[Saved entries]
======

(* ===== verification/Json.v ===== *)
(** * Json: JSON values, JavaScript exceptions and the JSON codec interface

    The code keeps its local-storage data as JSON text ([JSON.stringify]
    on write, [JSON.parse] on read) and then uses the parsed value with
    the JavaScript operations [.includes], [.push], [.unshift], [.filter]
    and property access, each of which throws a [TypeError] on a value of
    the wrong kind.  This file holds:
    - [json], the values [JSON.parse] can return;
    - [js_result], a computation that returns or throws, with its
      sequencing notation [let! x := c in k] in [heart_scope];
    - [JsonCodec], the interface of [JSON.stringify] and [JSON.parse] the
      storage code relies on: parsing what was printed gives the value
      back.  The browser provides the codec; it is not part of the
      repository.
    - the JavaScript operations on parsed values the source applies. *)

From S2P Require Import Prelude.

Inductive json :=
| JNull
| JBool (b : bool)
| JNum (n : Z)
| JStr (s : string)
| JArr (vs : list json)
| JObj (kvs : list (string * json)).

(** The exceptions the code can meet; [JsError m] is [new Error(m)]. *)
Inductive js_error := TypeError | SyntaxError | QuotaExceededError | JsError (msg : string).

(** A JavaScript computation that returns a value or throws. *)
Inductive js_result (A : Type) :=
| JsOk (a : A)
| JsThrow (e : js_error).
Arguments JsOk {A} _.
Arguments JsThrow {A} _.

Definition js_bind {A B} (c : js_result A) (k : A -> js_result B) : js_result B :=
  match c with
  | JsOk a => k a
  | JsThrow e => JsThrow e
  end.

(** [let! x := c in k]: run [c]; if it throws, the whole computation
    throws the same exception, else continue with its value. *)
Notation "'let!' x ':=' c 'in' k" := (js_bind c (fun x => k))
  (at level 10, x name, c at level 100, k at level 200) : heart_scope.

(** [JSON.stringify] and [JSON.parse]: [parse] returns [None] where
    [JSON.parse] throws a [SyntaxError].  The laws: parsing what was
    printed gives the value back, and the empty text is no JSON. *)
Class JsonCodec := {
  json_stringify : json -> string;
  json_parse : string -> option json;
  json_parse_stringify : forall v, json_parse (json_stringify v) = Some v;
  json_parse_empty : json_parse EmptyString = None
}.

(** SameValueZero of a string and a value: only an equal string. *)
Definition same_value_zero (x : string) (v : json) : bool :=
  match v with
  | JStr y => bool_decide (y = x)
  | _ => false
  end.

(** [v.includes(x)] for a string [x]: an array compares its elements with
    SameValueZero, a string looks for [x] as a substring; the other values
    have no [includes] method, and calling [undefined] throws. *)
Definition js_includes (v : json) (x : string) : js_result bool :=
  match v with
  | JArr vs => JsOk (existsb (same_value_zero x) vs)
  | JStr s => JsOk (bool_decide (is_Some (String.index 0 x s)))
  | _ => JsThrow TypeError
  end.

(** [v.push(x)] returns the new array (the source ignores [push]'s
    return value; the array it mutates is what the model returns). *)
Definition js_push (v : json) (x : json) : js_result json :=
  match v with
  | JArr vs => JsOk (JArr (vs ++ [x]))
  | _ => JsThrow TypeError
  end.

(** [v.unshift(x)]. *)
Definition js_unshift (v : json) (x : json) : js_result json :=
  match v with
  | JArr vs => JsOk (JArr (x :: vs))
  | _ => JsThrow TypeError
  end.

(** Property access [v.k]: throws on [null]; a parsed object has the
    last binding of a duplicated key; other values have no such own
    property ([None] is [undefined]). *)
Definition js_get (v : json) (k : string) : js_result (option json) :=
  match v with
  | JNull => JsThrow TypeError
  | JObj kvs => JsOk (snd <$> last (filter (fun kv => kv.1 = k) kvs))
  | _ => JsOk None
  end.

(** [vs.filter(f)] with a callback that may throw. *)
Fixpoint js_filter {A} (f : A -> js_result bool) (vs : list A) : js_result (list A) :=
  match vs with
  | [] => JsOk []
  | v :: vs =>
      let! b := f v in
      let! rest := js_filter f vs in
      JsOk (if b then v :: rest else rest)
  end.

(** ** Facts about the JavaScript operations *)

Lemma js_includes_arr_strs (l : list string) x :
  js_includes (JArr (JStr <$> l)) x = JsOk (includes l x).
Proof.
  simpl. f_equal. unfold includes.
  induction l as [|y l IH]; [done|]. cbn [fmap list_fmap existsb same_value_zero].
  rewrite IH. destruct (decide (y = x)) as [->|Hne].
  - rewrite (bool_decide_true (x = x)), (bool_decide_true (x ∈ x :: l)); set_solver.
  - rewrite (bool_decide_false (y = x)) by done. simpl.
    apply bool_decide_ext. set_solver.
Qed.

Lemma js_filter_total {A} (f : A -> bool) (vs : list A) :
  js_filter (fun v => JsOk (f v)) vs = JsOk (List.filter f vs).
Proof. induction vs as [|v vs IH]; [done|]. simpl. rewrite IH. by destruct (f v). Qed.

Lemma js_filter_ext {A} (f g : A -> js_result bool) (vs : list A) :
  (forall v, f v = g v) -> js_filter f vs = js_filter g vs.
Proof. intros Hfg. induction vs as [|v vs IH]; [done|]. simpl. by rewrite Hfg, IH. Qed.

======

◆ WHAT TO DO:
The required answer is the run of lines above, starting at the line with "(c : js_result" and ending at the line with "(** [JSON.stringify] and", reproduced exactly with both ends.

◆ RESPONSE TO THIS EXERCISE:
Definition js_bind {A B} (c : js_result A) (k : A -> js_result B) : js_result B :=
  match c with
  | JsOk a => k a
  | JsThrow e => JsThrow e
  end.

(** [let! x := c in k]: run [c]; if it throws, the whole computation
    throws the same exception, else continue with its value. *)
Notation "'let!' x ':=' c 'in' k" := (js_bind c (fun x => k))
  (at level 10, x name, c at level 100, k at level 200) : heart_scope.

(** [JSON.stringify] and [JSON.parse]: [parse] returns [None] where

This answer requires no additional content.